EEOC Issues FAQs on COVID-19 as a Disability Under the ADA
On Dec. 14, 2021, the Equal Employment Opportunity Commission (EEOC) issued 14 new items to its frequently asked questions and answers (FAQs) about what employers may or may not do to comply with federal fair employment laws during the COVID-19 pandemic.
The new FAQs specifically address the definition of “disability” under the Americans with Disabilities Act (ADA) and other federal laws that prohibit discrimination based on certain protected traits. Under these laws, employers may face liability if they discriminate against individuals based on disability or fail to provide reasonable accommodations to an otherwise qualified individual with a disability. An employer is subject to the ADA if it has 15 or more employees. Smaller employers may be subject to similar rules under applicable state or local laws.
This Compliance Bulletin provides the EEOC’s 14 new FAQs below. Employers that are subject to the ADA and other federal fair employment laws should not only become familiar with these FAQs but also review the EEOC’s full guidance on COVID-19 and federal fair employment laws. The EEOC initially issued that guidance on March 18, 2020, and updated it several times since.
All employers should follow the most current guidelines and suggestions for maintaining workplace safety, as issued by the Centers for Disease Control and Prevention (CDC) and any applicable state or local health agencies. Employers with 15 or more employees should also become familiar with and follow the guidance provided in all of the EEOC’s FAQs about compliance with federal fair employment laws. These and all smaller employers should also ensure that they comply with all applicable state and local anti-discrimination laws as well.
ADA Disability Definition
The ADA broadly defines the term “disability” to protect against discrimination based on “actual” disability, a “record of” disability and “being regarded as” having a disability.

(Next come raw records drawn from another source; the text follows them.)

(* ===== verification/TcpServer.v ===== *)
(** * src/net/EventLoopThreadPool.h, src/net/EventLoopThreadPool.cc,
      src/net/TcpServer.h, src/net/TcpServer.cc

    The server over its loops: the pool hands out I/O loops in turn, the server
    keeps the table of connections, and tasks travel between the base loop and
    the I/O loops through their queues (EventLoop.v shows that a queue runs each
    functor once, in order).  Every connection is a whole [TcpConnection.t]. *)

From S2P Require Import Prelude Bytes Text ByteBuffer NetBuffer Channel TcpConnection.

(** A loop is its number; the base loop is 0. *)
Abbreviation loop := nat.

Module EventLoopThreadPool.

Record t := mk {
  baseLoop_ : loop;
  name_ : bytes;
  started_ : bool;
  numThreads_ : Z;
  next_ : nat;
  threads_ : list bytes;    (** the names of the threads *)
  loops_ : list loop;
}.

Definition make (baseLoop : loop) (nameArg : bytes) : t := mk baseLoop nameArg false 0 0 [] [].

Definition setThreadNum (numThreads : Z) (p : t) : t :=
  mk (baseLoop_ p) (name_ p) (started_ p) numThreads (next_ p) (threads_ p) (loops_ p).

(** The body of the loop in start(): the [i]-th thread and its loop. *)
Definition start_thread (p : t) (i : nat) : t :=
  mk (baseLoop_ p) (name_ p) (started_ p) (numThreads_ p) (next_ p)
     (threads_ p ++ [name_ p ++ to_string (Z.of_nat i)]) (loops_ p ++ [S (baseLoop_ p + length (loops_ p))]).

(** Also: the loops on which the callback runs, when there is one. *)
Definition start (cb : bool) (p : t) : t * list loop :=
  let p := mk (baseLoop_ p) (name_ p) true (numThreads_ p) (next_ p) (threads_ p) (loops_ p) in
  let started := foldl start_thread p (seq 0 (Z.to_nat (numThreads_ p))) in
  (started, if cb then
              if (numThreads_ p =? 0)%Z then [baseLoop_ p] else drop (length (loops_ p)) (loops_ started)
            else []).

(** [None]: the index is out of range. *)
Definition getNextLoop (p : t) : option (loop * t) :=
  match loops_ p with
  | [] => Some (baseLoop_ p, p)
  | _ =>
      l ← loops_ p !! next_ p;
      let next := S (next_ p) in
      Some (l, mk (baseLoop_ p) (name_ p) (started_ p) (numThreads_ p)
                  (if length (loops_ p) <=? next then 0 else next) (threads_ p) (loops_ p))
  end.

Definition getAllLoops (p : t) : list loop :=
  match loops_ p with [] => [baseLoop_ p] | _ => loops_ p end.

End EventLoopThreadPool.

Module TcpServer.

(** What waits in the loops' queues for a connection, by its number. *)
Inductive task :=
| ConnectEstablished (c : nat)
| RemoveConnectionInLoop (c : nat)
| ConnectDestroyed (c : nat)
| ConnFunctor (c : nat).      (** the connection's own next functor *)

#[global] Instance task_eq_dec : EqDecision task.
Proof. solve_decision. Defined.

Definition INT_MAX : Z := 2 ^ 31 - 1.

Section server.
Context {B U : Type} `{ByteBuffer B} (cbs : TcpConnection.callbacks B U).

(** A connection that was created; its number is its place in [conns]. *)
Record conn := mk_conn {
  conn_name : bytes;
  conn_loop : loop;
  tcp : TcpConnection.t B U;
}.

Record t := mk {
  ipPort_ : bytes;
  name_ : bytes;
  threadPool_ : EventLoopThreadPool.t;
  started_ : Z;
  listening : bool;                 (** [acceptor_->listen()] has been called *)
  nextConnId_ : Z;
  connections_ : gmap bytes nat;
  conns : list conn;
  queue : list (loop * task);       (** the loops' queues, in the order of posting *)
  did : list (loop * task);         (** history: the tasks that were run, and where *)
}.

Definition make (ipPort nameArg : bytes) : t :=
  mk ipPort nameArg (EventLoopThreadPool.make 0 nameArg) 0 false 1 ∅ [] [] [].

Definition set_pool (v : EventLoopThreadPool.t) (s : t) : t :=
  mk (ipPort_ s) (name_ s) v (started_ s) (listening s) (nextConnId_ s) (connections_ s) (conns s) (queue s) (did s).
Definition set_started (v : Z) (s : t) : t :=
  mk (ipPort_ s) (name_ s) (threadPool_ s) v (listening s) (nextConnId_ s) (connections_ s) (conns s) (queue s) (did s).
Definition set_listening (v : bool) (s : t) : t :=
  mk (ipPort_ s) (name_ s) (threadPool_ s) (started_ s) v (nextConnId_ s) (connections_ s) (conns s) (queue s) (did s).
Definition set_nextConnId (v : Z) (s : t) : t :=
  mk (ipPort_ s) (name_ s) (threadPool_ s) (started_ s) (listening s) v (connections_ s) (conns s) (queue s) (did s).
Definition set_connections (v : gmap bytes nat) (s : t) : t :=
  mk (ipPort_ s) (name_ s) (threadPool_ s) (started_ s) (listening s) (nextConnId_ s) v (conns s) (queue s) (did s).
Definition set_conns (v : list conn) (s : t) : t :=
  mk (ipPort_ s) (name_ s) (threadPool_ s) (started_ s) (listening s) (nextConnId_ s) (connections_ s) v (queue s) (did s).
Definition set_queue (v : list (loop * task)) (s : t) : t :=
  mk (ipPort_ s) (name_ s) (threadPool_ s) (started_ s) (listening s) (nextConnId_ s) (connections_ s) (conns s) v (did s).
Definition note (lt : loop * task) (s : t) : t :=
  mk (ipPort_ s) (name_ s) (threadPool_ s) (started_ s) (listening s) (nextConnId_ s) (connections_ s) (conns s)
     (queue s) (did s ++ [lt]).

Definition queueInLoop (l : loop) (tk : task) (s : t) : t := set_queue (queue s ++ [(l, tk)]) s.

(** [l->runInLoop(task)], called in the thread of loop [cur]. *)
Definition runInLoop (cur l : loop) (tk : task) (body : t -> t) (s : t) : t :=
  if decide (cur = l) then body s else queueInLoop l tk s.

Definition removeConnectionInLoop (c : nat) (s : t) : t :=
  match conns s !! c with
  | None => s
  | Some k =>
      let s := note (0, RemoveConnectionInLoop c) s in
      let s := set_connections (delete (conn_name k) (connections_ s)) s in
      queueInLoop (conn_loop k) (ConnectDestroyed c) s
  end.

Definition removeConnection (cur : loop) (c : nat) (s : t) : t :=
  runInLoop cur 0 (RemoveConnectionInLoop c) (removeConnectionInLoop c) s.

(** A connection takes a step in its loop's thread (or posts, from any thread):
    what it queues goes to the queue of its loop, and its close callback is
    [removeConnection]. *)
Definition tcp_step (c : nat) (e : TcpConnection.event) (s : t) : t :=
  match conns s !! c with
  | None => s
  | Some k =>
      let tcp' := TcpConnection.step cbs e (tcp k) in
      let queued := length (TcpConnection.queue tcp') - length (TcpConnection.remaining e (TcpConnection.queue (tcp k))) in
      let s := set_conns (<[c := mk_conn (conn_name k) (conn_loop k) tcp']> (conns s)) s in
      let s := set_queue (queue s ++ replicate queued (conn_loop k, ConnFunctor c)) s in
      Nat.iter (TcpConnection.closes (TcpConnection.log tcp') - TcpConnection.closes (TcpConnection.log (tcp k)))
               (removeConnection (conn_loop k) c) s
  end.

Definition connectEstablished (l : loop) (c : nat) (s : t) : t :=
  tcp_step c TcpConnection.Established (note (l, ConnectEstablished c) s).

(** The task at the head of a loop's queue. *)
Definition run_task (l : loop) (tk : task) (s : t) : t :=
  match tk with
  | ConnectEstablished c => connectEstablished l c s
  | RemoveConnectionInLoop c => removeConnectionInLoop c s
  | ConnectDestroyed c => tcp_step c TcpConnection.Destroyed (note (l, ConnectDestroyed c) s)
  | ConnFunctor c => tcp_step c TcpConnection.RunFunctor s
  end.

Fixpoint pop (l : loop) (q : list (loop * task)) : option (task * list (loop * task)) :=
  match q with
  | [] => None
  | (l', tk) :: q =>
      if decide (l' = l) then Some (tk, q)
      else match pop l q with Some (tk', q') => Some (tk', (l', tk) :: q') | None => None end
  end.

Definition setThreadNum (n : Z) (s : t) : t :=
  set_pool (EventLoopThreadPool.setThreadNum n (threadPool_ s)) s.

(** Called in the base loop's thread. *)
Definition start (threadInitCallback_ : bool) (s : t) : t :=
  let first := (started_ s =? 0)%Z in
  let s := set_started (started_ s + 1) s in
  if first then set_listening true (set_pool (EventLoopThreadPool.start threadInitCallback_ (threadPool_ s)).1 s)
  else s.

(** [std::format("{}-{}#{}", name_, ipPort_, nextConnId_)] *)
Definition connName (s : t) (id : Z) : bytes := name_ s ++ str "-" ++ ipPort_ s ++ str "#" ++ to_string id.

(** Called in the base loop's thread; [None] when the counter overflows. *)
Definition newConnection (sockfd : Z) (context : U) (kernel : list Buffer.write_result) (s : t) : option t :=
  '(ioLoop, pool) ← EventLoopThreadPool.getNextLoop (threadPool_ s);
  let s := set_pool pool s in
  let name := connName s (nextConnId_ s) in
  if (nextConnId_ s =? INT_MAX)%Z then None
  else
    let s := set_nextConnId (nextConnId_ s + 1) s in
    let c := length (conns s) in
    let s := set_conns (conns s ++ [mk_conn name ioLoop (TcpConnection.make sockfd context kernel)]) s in
    let s := set_connections (<[name := c]> (connections_ s)) s in
    Some (runInLoop 0 ioLoop (ConnectEstablished c) (connectEstablished ioLoop c) s).

(** ~TcpServer, in the thread of loop [cur]: each connection in the table is
    destroyed in its own loop. *)
Definition destroy_connection (cur : loop) (s : t) (c : nat) : t :=
  match conns s !! c with
  | None => s
  | Some k =>
      runInLoop cur (conn_loop k) (ConnectDestroyed c)
        (fun s => tcp_step c TcpConnection.Destroyed (note (cur, ConnectDestroyed c) s)) s
  end.

Definition destroy (cur : loop) (s : t) : t :=
  set_connections ∅ (foldl (destroy_connection cur) s (map_to_list (connections_ s)).*2).

Inductive event :=
| SetThreadNum (n : Z)
| Start (threadInitCallback_ : bool)
| NewConnection (sockfd : Z) (context : U) (kernel : list Buffer.write_result)
| RunTask (l : loop)
| PollConn (c : nat) (revents : Z) (res : Buffer.read_result)
| CallSend (c : nat) (inLoopThread : bool) (data : bytes)
| CallShutdown (c : nat) (inLoopThread : bool).

(** [started_] is an int32_t: fewer than 2^31 calls of start(). *)
Definition enabled (e : event) (s : t) : bool :=
  match e with
  | SetThreadNum _ => (started_ s =? 0)%Z
  | Start _ => (started_ s <? INT_MAX)%Z
  | NewConnection _ _ _ => listening s
  | PollConn c revents res =>
      match conns s !! c with
      | Some k => TcpConnection.enabled (TcpConnection.Polled revents res) (tcp k)
      | None => false
      end
  | _ => true
  end.

Definition step (e : event) (s : t) : option t :=
  match e with
  | SetThreadNum n => Some (setThreadNum n s)
  | Start cb => Some (start cb s)
  | NewConnection sockfd u ks => newConnection sockfd u ks s
  | RunTask l =>
      '(tk, q) ← pop l (queue s);
      Some (run_task l tk (set_queue q s))
  | PollConn c revents res => Some (tcp_step c (TcpConnection.Polled revents res) s)
  | CallSend c inLoop data => Some (tcp_step c (TcpConnection.UserSend inLoop data) s)
  | CallShutdown c inLoop => Some (tcp_step c (TcpConnection.UserShutdown inLoop) s)
  end.

Inductive reachable : t -> Prop :=
| reach_make ipPort nameArg : reachable (make ipPort nameArg)
| reach_step e s s' : reachable s -> enabled e s = true -> step e s = Some s' -> reachable s'.

End server.
End TcpServer.

Arguments TcpServer.t B U : clear implicits.
Arguments TcpServer.conn B U : clear implicits.
Arguments TcpServer.event U : clear implicits.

COVID-19 Disability Guidance
The EEOC’s newly added FAQs clarify, among other things, that:
- Determining whether a specific employee’s COVID-19 is a disability under the ADA always requires an individualized assessment;
- COVID-19 is an actual disability if it is a “physical or mental” impairment that “substantially limits one or more major life activities”;
- Employers must provide reasonable accommodations for individuals whose COVID19 is an actual, past or misclassified disability; and
- Even if COVID-19 itself does not meet the ADA’s definition of a disability, it may cause later impairments that do.
N. COVID-19 and the ADA’s Definition of “Disability”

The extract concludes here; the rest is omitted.